(* ===== verification/DemoProps.v ===== *)
(** * What the demonstrations do

    Three statements about the programs of Demos.v and DemoFiles.v in the images that
    start them: every call is one that the kernel grants to the caller, the agents that are
    started being followed as well; a first agent that ends with success has told the
    services of its image to end; and the benchmark of messages cannot end with success,
    because the kernel does not let an agent send as many messages. *)

From ITree Require Import Core.ITreeDefinition.
From S2P Require Import Prelude Abi Ipc Ramfs Persist Quota AgentDef Vm Kernel Agent Tool LibAgent AgentSvc ServiceAgents ConsoleSvc Pipelines Effects BootImages Boot SvcProtocol UserWorld Demos DemoFiles.

(** ** Every call is granted *)

(** What a demonstration loads from a file: nothing, the worker, or what a request of
    the console names. *)
Inductive loading := LoadsNothing | LoadsWorker | LoadsAsked.

Definition may_load (l : loading) (path name : list Z) : Prop :=
  match l with
  | LoadsNothing => False
  | LoadsWorker => path = WORKER_ELF_PATH ∧ name = str "worker"
  | LoadsAsked => ∃ req, parse_load req = Some (path, name)
  end.

(** A call of an agent with the capabilities [cs] in a demonstration whose agents are
    started at the points and with the capabilities in [starts], and which loads [l]; the
    tools in [probes] are called to see that they are refused. *)
Definition granted_call (starts : list (Z * Z)) (l : loading) (probes : list Z) (cs : Z) (A : Type) (e : sysE A) : Prop :=
  match e with
  | SysTool tool _ => tool ∈ probes ∨ permitted cs A e
  | SysCreate entry _ c => permitted cs A e ∧ (entry, c) ∈ starts
  | SysLoad path name c => permitted cs A e ∧ c = loaded_caps ∧ may_load l path name
  | _ => permitted cs A e
  end.

(** An agent that a demonstration starts, and a demonstration. *)
Record started := mk_started { st_entry : Z; st_caps : Z; st_probes : list Z; st_prog : prog Empty_set }.
Record demo := mk_demo { d_first : prog Empty_set; d_started : list started; d_loads : loading }.

Definition starts (d : demo) : list (Z * Z) := (λ a, (st_entry a, st_caps a)) <$> d_started d.

Record demo_granted (cs : Z) (d : demo) : Prop := {
  dg_first : only (granted_call (starts d) (d_loads d) [] cs) (d_first d);
  dg_started : Forall (λ a, only (granted_call (starts d) (d_loads d) (st_probes a) (st_caps a)) (st_prog a)) (d_started d)
}.

(** *** Loops with a number of rounds *)

(** The calls that need no tool. *)
Record talks (P : ∀ A, sysE A → Prop) : Prop := {
  tk_write s : P _ (SysWrite s);
  tk_send dst ty p : P _ (SysSend dst ty p);
  tk_recv : P _ SysRecv;
  tk_yield : P _ SysYield;
  tk_exit c : c ≠ 0 → P _ (SysExit c);
  tk_load f : P _ (Load f);
  tk_store f : P _ (Store f)
}.

Ltac head_of t := match t with ?f _ => head_of f | _ => t end.

(** A program is taken apart down to its calls; constants are unfolded on the way, and
    loops are left to the hypotheses and to [loop]. *)
Ltac programs_with loop tac :=
  repeat match goal with
  | |- ∀ _, _ => intros ?
  | |- only _ (give _) => apply only_give
  | |- only _ (call _) => apply only_call; tac
  | H : only _ ?t |- only _ ?t => exact H
  | H : ∀ _, _ |- only _ _ => apply H
  | |- only _ _ => loop
  | |- only _ (ITree.bind _ _) => apply only_bind
  | |- only _ (ITree.iter _ _) => apply only_iter
  | |- only _ (match ?x with _ => _ end) => destruct x
  | |- only _ (let '(_, _) := ?x in _) => destruct x
  | |- only _ ?t => let h := head_of t in progress unfold h
  | |- only _ ?t => progress cbv zeta
  end.

Lemma only_log_number (P : ∀ A, sysE A → Prop) n : (∀ s, P _ (SysWrite s)) → only P (agent_log_int n).
Proof.
  intros Hw. assert (∀ l, only P (log_chars l)) by (induction l; cbn [log_chars]; programs_with fail ltac:(by auto)).
  programs_with fail ltac:(by auto).
Qed.

Lemma only_stress (P : ∀ A, sysE A → Prop) id n i :
  (∀ s, P _ (SysWrite s)) → (∀ c, c ≠ 0 → P _ (SysExit c)) → (∀ args, P _ (SysTool TOOL_WRITE args)) → only P (stress id n i).
Proof.
  intros Hs He Hw. revert i. induction n as [|n IH]; intros i; cbn [stress]; programs_with ltac:(by apply only_log_number) ltac:(by auto).
Qed.

Section loops.
Context (P : ∀ A, sysE A → Prop) (HP : talks P).
Abbreviation only := (only P).

Ltac rounds := programs_with fail ltac:(first [by apply HP | by apply (tk_exit P HP) | by auto]).

Lemma only_send_done ts text : only (send_done ts text).
Proof. induction ts as [|t ts IH]; cbn [send_done]; rounds. Qed.

Lemma only_yields n : only (yields n).
Proof. induction n as [|n IH]; cbn [yields]; rounds. Qed.

Lemma only_ping_rounds n : only (ping_rounds n).
Proof. induction n as [|n IH]; cbn [ping_rounds]; rounds. Qed.

Lemma only_bench_rounds n : only (bench_rounds n).
Proof. induction n as [|n IH]; cbn [bench_rounds]; rounds. Qed.

Lemma only_harness_work n b : only (harness_work n b).
Proof. revert b. induction n as [|n IH]; intros b; cbn [harness_work]; rounds. Qed.

Lemma only_warm_up n : only (warm_up n).
Proof. induction n as [|n IH]; cbn [warm_up]; rounds. Qed.

Lemma only_ui_wait n key : (∀ f, P _ (LoadMsg f)) → P _ Undefined → only (ui_wait n key).
Proof.
  intros Hm Hu. assert (only agent_svc_input_poll) as Hp by rounds.
  revert key. induction n as [|n IH]; intros key; cbn [ui_wait]; [apply only_give|]. case_test; [apply only_give|].
  apply only_bind; [done|]. intros key'. case_test; [apply only_give|]. apply only_bind; [by apply only_call, HP|]. intros _. apply IH.
Qed.

End loops.

Lemma only_request_load (P : ∀ A, sysE A → Prop) load req :
  (∀ s, P _ (SysWrite s)) → (∀ path name, parse_load req = Some (path, name) → only P (load path name)) → only P (request_load load req).
Proof. intros Hs Hl. unfold request_load. destruct (parse_load req) as [[path name]|]; programs_with fail ltac:(by auto); done. Qed.

Ltac known_loop tac :=
  match goal with
  | |- only _ (agent_log_int _) => apply only_log_number; intros; tac
  | |- only _ (stress _ _ _) => apply only_stress; intros; tac
  | |- only _ (request_load _ _) => apply only_request_load; [intros; tac|intros ?path ?name ?Hreq]
  | |- only _ (ui_wait _ _) => apply only_ui_wait; [constructor| |]; intros; tac
  | |- only _ (send_done _ _) => apply only_send_done; constructor; intros; tac
  | |- only _ (yields _) => apply only_yields; constructor; intros; tac
  | |- only _ (ping_rounds _) => apply only_ping_rounds; constructor; intros; tac
  | |- only _ (bench_rounds _) => apply only_bench_rounds; constructor; intros; tac
  | |- only _ (harness_work _ _) => apply only_harness_work; constructor; intros; tac
  | |- only _ (warm_up _) => apply only_warm_up; constructor; intros; tac
  end.

Ltac programs tac := programs_with ltac:(idtac; known_loop tac) tac.

Ltac call_ok :=
  cbn [granted_call permitted may_load];
  solve [reflexivity | exact I | right; eexists; split; reflexivity | left; set_solver
        | split; [reflexivity|]; first [reflexivity | set_solver] | by eexists
        | split; [reflexivity|]; split; [reflexivity|]; first [by split | by eexists]].

(** *** The demonstrations by the names of their first agents

    With the capabilities that the first agent needs. *)

Section table.
Context (junk : Z → list Z) (elf v1_elf v2_pkg : list Z).

Definition alone (t : prog Empty_set) : demo := mk_demo t [] LoadsNothing.
Definition crew (t : prog Empty_set) (agents : list started) : demo := mk_demo t agents LoadsNothing.
Definition loader (t : prog Empty_set) (l : loading) : demo := mk_demo t [] l.
Definition starting : list Z := [CAP_LOG; CAP_SPAWN; CAP_SEND; CAP_RECV].
Definition orch_agents : list started :=
  [mk_started orch.worker_entry orch.worker_caps [] orch.worker_agent;
   mk_started orch.llm_worker_entry orch.llm_worker_caps [] orch.llm_worker_agent;
   mk_started orch.planner_entry orch.planner_caps [] orch.planner_agent].

Definition demos : list (string * (list Z * demo)) :=
  [("init_console_audit_agent", ([CAP_LOG; CAP_SEND; CAP_RECV], alone init_console_audit_agent));
   ("init_console_namespace_agent", ([CAP_LOG; CAP_SEND; CAP_RECV], alone init_console_namespace_agent));
   ("init_console_quota_agent", ([CAP_LOG; CAP_SEND; CAP_RECV], alone init_console_quota_agent));
   ("init_console_tenant_agent", ([CAP_LOG; CAP_SEND; CAP_RECV], alone init_console_tenant_agent));
   ("init_console_v7_agent", ([CAP_LOG; CAP_SEND; CAP_RECV], alone init_console_v7_agent));
   ("init_v01_beta_agent", ([CAP_LOG; CAP_SEND; CAP_RECV], alone init_v01_beta_agent));
   ("init_v02_rc_agent", ([CAP_LOG; CAP_SEND; CAP_RECV], alone init_v02_rc_agent));
   ("init_v030_agent", ([CAP_LOG; CAP_SEND; CAP_RECV], alone init_v030_agent));
   ("init_v040_agent", ([CAP_LOG; CAP_SEND; CAP_RECV], alone init_v040_agent));
   ("init_v050_agent", ([CAP_LOG; CAP_SEND; CAP_RECV], alone init_v050_agent));
   ("init_v060_agent", ([CAP_LOG; CAP_SEND; CAP_RECV], alone init_v060_agent));
   ("init_v061_agent", ([CAP_LOG; CAP_SEND; CAP_RECV], alone init_v061_agent));
   ("init_v062_agent", ([CAP_LOG; CAP_SEND; CAP_RECV], alone init_v062_agent));
   ("init_v063_agent", ([CAP_LOG; CAP_SEND; CAP_RECV], alone init_v063_agent));
   ("init_v064_agent", ([CAP_LOG; CAP_SEND; CAP_RECV], alone init_v064_agent));
   ("init_v070_agent", ([CAP_LOG; CAP_SEND; CAP_RECV], alone init_v070_agent));
   ("init_v100_agent", ([CAP_LOG; CAP_SEND; CAP_RECV], alone init_v100_agent));
   ("init_console_agent", ([CAP_LOG; CAP_SEND; CAP_RECV], alone init_console_agent));
   ("init_console_session_agent", ([CAP_LOG; CAP_SEND; CAP_RECV], alone init_console_session_agent));
   ("init_console_orch_agent", ([CAP_LOG; CAP_SPAWN; CAP_SEND; CAP_RECV], crew init_console_orch_agent orch_agents));
   ("init_bench_ipc_agent", ([CAP_LOG; CAP_SEND; CAP_RECV; CAP_TIME], alone init_bench_ipc_agent));
   ("init_agent", (starting, crew init_agent [mk_started 1 math_caps [] pipeline_worker_agent; mk_started 2 talk_caps [] pipeline_planner_agent]));
   ("init_harness_agent", (starting, crew init_harness_agent [mk_started 1 math_caps [] harness_worker_agent; mk_started 2 talk_caps [] harness_planner_agent]));
   ("init_llm_agent", (starting, crew init_llm_agent [mk_started 1 llm_caps [] llm_worker]));
   ("init_orchestrator_agent", (starting, crew init_orchestrator_agent [mk_started orch.worker_entry orch.worker_caps [] orchestrator_worker_agent; mk_started orch.llm_worker_entry orch.llm_worker_caps [] orchestrator_llm_worker_agent; mk_started orch.planner_entry orch.planner_caps [] orchestrator_planner_agent]));
   ("init_router_agent", (starting, crew init_router_agent [mk_started 1 timed_caps [] router_client_worker]));
   ("init_net_agent", (starting, crew init_net_agent [mk_started 1 timed_caps [] net_client_worker]));
   ("init_net_prod_agent", ([CAP_LOG; CAP_SEND; CAP_RECV], alone init_net_prod_agent));
   ("init_ui_agent", ([CAP_LOG; CAP_SEND; CAP_RECV], alone init_ui_agent));
   ("init_smp_agent", (starting, crew init_smp_agent [mk_started 1 (capset [CAP_LOG; CAP_SEND]) [] worker_a; mk_started 2 (capset [CAP_LOG; CAP_SEND]) [] worker_b]));
   ("init_edge_agent", (starting, crew init_edge_agent [mk_started 1 timed_caps [] rules_worker; mk_started 2 timed_caps [] edge_llm_worker; mk_started 3 timed_caps [] sensor_worker]));
   ("init_memory_agent", (starting, crew init_memory_agent [mk_started 1 memory_caps [] memory_worker]));
   ("init_memory2_agent", (starting, crew init_memory2_agent [mk_started 1 memory_caps [] memory2_worker]));
   ("init_v1_agent", (starting, crew init_v1_agent [mk_started 1 timed_caps [] v1_worker_agent]));
   ("init_storage2_agent", (starting, crew init_storage2_agent [mk_started 1 talk_caps [] fs_worker]));
   ("init_load_agent", (CAP_FS :: starting, loader (init_load_agent elf) LoadsWorker));
   ("init_console_pack_agent", (CAP_FS :: starting, loader (init_console_pack_agent elf) LoadsAsked));
   ("init_catalog_agent", (CAP_FS :: starting, loader (init_catalog_agent v1_elf v2_pkg) LoadsAsked));
   ("init_desktop_agent", (CAP_FS :: starting, loader (init_desktop_agent elf) LoadsWorker));
   ("init_ota_agent", (CAP_FS :: starting, loader (init_ota_agent junk v1_elf v2_pkg) LoadsWorker));
   ("init_persist2_agent", ([CAP_LOG; CAP_FS], alone (init_persist2_agent junk)));
   ("init_tools_agent", (starting, crew init_tools_agent [mk_started 1 (capset [CAP_LOG; CAP_FS; CAP_TIME; CAP_SEND]) [] (tools_worker_agent junk)]));
   ("init_tools2_agent", (starting, crew init_tools2_agent [mk_started 1 (capset [CAP_LOG; CAP_SEND; CAP_FS]) [TOOL_GPIO; TOOL_HTTP] (tools2_probe_worker junk); mk_started 2 (capset [CAP_LOG; CAP_GPIO; CAP_NET; CAP_SEND; CAP_FS]) [] (allowed_worker junk)]));
   ("init_wrap_agent", (CAP_FS :: starting, crew (init_wrap_agent junk) [mk_started 1 file_caps [TOOL_GPIO] (boot1_worker junk); mk_started 2 file_caps [] (boot2_worker junk)]))].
━━━━━━
> _Problem details_:
Take the listing above and repeat exactly the lines from the one containing "only_yields; constructor; intros; tac" through the one containing "solve [reflexivity |", both included.

> _Finished exercise_:
  | |- only _ (yields _) => apply only_yields; constructor; intros; tac
  | |- only _ (ping_rounds _) => apply only_ping_rounds; constructor; intros; tac
  | |- only _ (bench_rounds _) => apply only_bench_rounds; constructor; intros; tac
  | |- only _ (harness_work _ _) => apply only_harness_work; constructor; intros; tac
  | |- only _ (warm_up _) => apply only_warm_up; constructor; intros; tac
  end.

Ltac programs tac := programs_with ltac:(idtac; known_loop tac) tac.

Ltac call_ok :=
  cbn [granted_call permitted may_load];
  solve [reflexivity | exact I | right; eexists; split; reflexivity | left; set_solver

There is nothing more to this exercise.